La mala de la película

"no soy mala, es que me han dibujado así"

5 de Abril de 2007 - Aire

Síes y Noes

En esta mi primavera hoy habita una flor llamada Pensamiento. Habita en lo que es ahora un todo lo que veo. Habita en mi bosque, en la esperanza. Habitan donde antes TEnía una esQUIna tERminada en miedO.

Recuerdo aquel árbol, su tacto en mi espalda hacía llegar un calambre hasta mis pupilas en forma de luz. Mi espalda, parte de la que no soy mi dueña. Siempre interpretada por otros ojos, sentida por otras manos, mordida por otros dientes. Mi más puro vestigio de lo que un día fue mecido, y de lo que jamás fue juzgado por mis ojos a manos de un espejo.

Hay a quienes quieres sin jamás buscarle razón a tu querencia. Les quieres porque les quieres. Recuerdo aquel árbol porque me recuerda a que nos queremos sin decirlo. Yo nunca he sido un para ti, y tú jamás has sido un para mí. Sólo un nosotros, sin querer tener más de lo que ya tenemos. Porque esto es tan etéreo que no se merece peso ninguno. No querer hacer preguntas para no tener que cargar con ninguna respuesta, y con ello dejar de volar. Sólo dar, dar lo más desconocido, dar lo que ni nosotros sabíamos que estaba aquí dentro.
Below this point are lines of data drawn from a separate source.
(** All workers together. *)
Definition gather {A} (f : worker -> list A) (ws : list worker) : list A := concat (f <$> ws).

Lemma gather_at {A} (f : worker -> list A) l1 x l2 : gather f (l1 ++ x :: l2) ≡ₚ f x ++ gather f (l1 ++ l2).
Proof.
  unfold gather. rewrite !fmap_app, fmap_cons, !concat_app. cbn [concat].
  rewrite !app_assoc. by rewrite (Permutation_app_comm (concat (f <$> l1)) (f x)).
Qed.

Definition total (f : worker -> nat) (ws : list worker) : nat := sum_list (f <$> ws).

Lemma total_at f l1 x l2 : total f (l1 ++ x :: l2) = (f x + total f (l1 ++ l2))%nat.
Proof. unfold total. rewrite !fmap_app, fmap_cons, !sum_list_with_app. cbn. lia. Qed.

(** Room that a worker has been granted and has not used yet, or will be granted if the
    table stays as it is: its count so far and the shards still to be counted leave room. *)
Definition claim (p : Mempool) (x : worker) : nat :=
  match x.1 with
  | EvictCount _ _ | EvictDrop _ _ | AddTable _ => 1
  | AddLen _ i n => if (n + rest_size i p <? max_size (config p))%nat then 1 else 0
  | _ => 0
  end%nat.

Lemma claim_le p x : (claim p x <= 1)%nat.
Proof. unfold claim. destruct x as [[] ?]; cbn; try lia. case_match; lia. Qed.

Lemma total_cons f x ws : total f (x :: ws) = (f x + total f ws)%nat.
Proof. done. Qed.

Lemma total_claim p ws : (total (claim p) ws <= length ws)%nat.
Proof. induction ws as [|x ws IH]; [done|]. rewrite total_cons. cbn [length]. pose proof (claim_le p x). lia. Qed.

Lemma total_mono f g ws : (forall x, f x <= g x)%nat -> (total f ws <= total g ws)%nat.
Proof.
  intros Hfg. induction ws as [|x ws IH]; [done|]. rewrite !total_cons. specialize (Hfg x). lia.
Qed.

(** Only an eviction renews claims. *)
Lemma claim_mono p p' x : config p' = config p -> (forall i, rest_size i p <= rest_size i p')%nat -> (claim p' x <= claim p x)%nat.
Proof.
  intros Hc Hr. unfold claim. rewrite Hc. destruct (x.1) as [| |tx i n| | | | | | | | | | | | | | | |]; try lia.
  specialize (Hr i). destruct (Nat.ltb_spec (n + rest_size i p') (max_size (config p))); [|lia].
  by rewrite (proj2 (Nat.ltb_lt _ _)) by lia.
Qed.

Record adds_inv (cfg : MempoolConfig) (n ev : nat) (w : world) : Prop := {
  ai_config : config (w_pool w) = cfg;
  ai_workers : length (w_workers w) = n;
  ai_adding : Forall adding (w_workers w);
  ai_flight : flight_inv (w_pool w) (gather inserting (w_workers w)) (gather evicting (w_workers w))
                (gather linking (w_workers w));
  ai_room : (pool_size (w_pool w) + total (claim (w_pool w)) (w_workers w) <= max_size cfg + (n - 1) * (1 + ev))%nat
}.

(** How many steps a worker can still take. *)
Definition cost_pc (c : pc) : nat :=
  match c with
  | AddDup _ => 9 + shard_amount | AddSender _ => 8 + shard_amount | AddLen _ i _ => 8 + (shard_amount - S i)
  | AddEvict _ => 7 | EvictTable _ _ => 6
  | EvictCount _ _ => 5 | EvictDrop _ _ => 4 | AddTable _ => 3 | AddIndex _ => 2 | AddCount _ => 1
  | _ => 0
  end%nat.
Definition cost (x : worker) : nat := (cost_pc x.1 + (10 + shard_amount) * length x.2)%nat.

(** Steps that leave the table as it is leave the claims as they are. *)
Lemma claims_kept p p' ws : config p' = config p -> pool_txs p' = pool_txs p -> total (claim p') ws = total (claim p) ws.
Proof.
  intros Hc Ht. apply Nat.le_antisymm; apply total_mono; intros x; apply claim_mono; try done;
    intros i; by rewrite (rest_size_same i p p').
Qed.

(** The last shard counted decides. *)
Lemma last_shard p i : (shard_amount <= S i)%nat -> (rest_size i p <= shard_size i p)%nat.
Proof.
  intros Hi. destruct (decide (i < shard_amount)%nat) as [Hs|Hs].
  - rewrite rest_size_step by done. replace (S i) with shard_amount by lia. rewrite rest_size_end. lia.
  - unfold rest_size. replace (shard_amount - i)%nat with 0%nat by lia. cbn. lia.
Qed.

(** What a step of one worker preserves, whatever the others hold. *)
Lemma worker_step_inv now x x' p p' I E K :
  worker_step now x p = Some (x', p') -> adding x ->
  flight_inv p (inserting x ++ I) (evicting x ++ E) (linking x ++ K) ->
  config p' = config p /\ adding x' /\ (cost x' < cost x)%nat /\
  flight_inv p' (inserting x' ++ I) (evicting x' ++ E) (linking x' ++ K).
Proof.
  destruct x as [c q]. intros Hstep [Hc Hq] Hf. unfold inserting, evicting, linking, cost in *. cbn [fst snd] in *.
  pose proof some_shard as Hsome.
  destruct c; cbn [worker_step thread_step fst snd ins_pc app] in *; try done.
  - (* AddDup *)
    repeat case_match; simplify_eq/=; split_and!; try done; try lia; by eapply flight_reject.
  - repeat case_match; simplify_eq/=; split_and!; try done; try lia; by eapply flight_reject.
  - (* AddLen *)
    injection Hstep as <- <-. unfold next_shard. destruct (Nat.ltb_spec (S shard) shard_amount);
      [|destruct (_ <=? _)%nat]; cbn [fst snd ins_pc cost_pc app]; split_and!; try done; lia.
  - destruct (last (fee_index p)) as [[k id]|] eqn:El; [destruct (_ <=? _)|]; simplify_eq/=;
      split_and!; try done; try lia; try (by eapply flight_reject).
    by apply flight_evict.
  - destruct (flight_evict_table _ _ _ _ _ Hf) as (e & He & Hf' & Hs). rewrite He in Hstep. simplify_eq/=.
    split_and!; try done; lia.
  - unfold count_step in Hstep. repeat case_match; simplify_eq/=; split_and!; try done; try lia; by apply flight_counts.
  - simplify_eq/=. split_and!; try done; [lia|by apply flight_counts].
  - simplify_eq/=. destruct (flight_add_table p now tx _ _ _ Hf) as [Hf' Hs]. split_and!; try done; lia.
  - simplify_eq/=. split_and!; try done; [lia|by apply flight_add_index].
  - simplify_eq/=. split_and!; try done; [lia|by apply flight_counts].
  - destruct q as [|c q]; [done|]. simplify_eq/=. apply Forall_cons in Hq as [[tx ->] Hq]. cbn in *.
    split_and!; try done; lia.
Qed.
Sé que todo esto es tan inventado, tan irreal, tan inusual como auténtico. Es la verdad que trata de explicarte tu subconsciente mientras sueñas. Es sueño, verdad y secreto. Oculto hasta para nuestros propios oídos.

Has tenido que saltar tantas barreras que eran miradas, que eran frases lapidarias y manos que se cerraban en puño para no enseñar nada. Y a pesar de todo, consigues hacer lo que quieres hacer. Yo siempre tuve miradas que bañaban mis sueños en síes, palabras de aliento y manos acariciando mis palabras. Así que, tengo más miedo.

Reconozco que me asusté de todo esto. Que un día un grito desde abajo me hizo mirar al suelo y al polvo, preguntándome si no es ahí donde debía de estar yo también. Algunas miradas extrañas, algunas palabras frías, algunos puños cerrados fueron adelgazando mis sueños, y en vez de perder peso, aquello me hacía descender, descender, y engordar de miedo y estupidez de lo que llaman real. Cuando estuve abajo, me dio miedo volver a subir. Me daba miedo el propio bosque.

Pero a veces encuentras a personas a las que quieres porque te ayudan a no volverte loca. Son capas de cebolla, finas y frágiles que te escudan de las lágrimas más absurdas. Las que te hacen saber que puedes vivir aquí abajo con un yo por ti y tú por mí en un mismo cuerpo, aunque luego… Luego estén aquellos a los que quieres porque les quieres, y con los que a veces te elevas hacia lo más alto del infinito aire, del bosque, del árbol. Y vives los momentos más increíbles de tu vida. Y no se te olvidan jamás.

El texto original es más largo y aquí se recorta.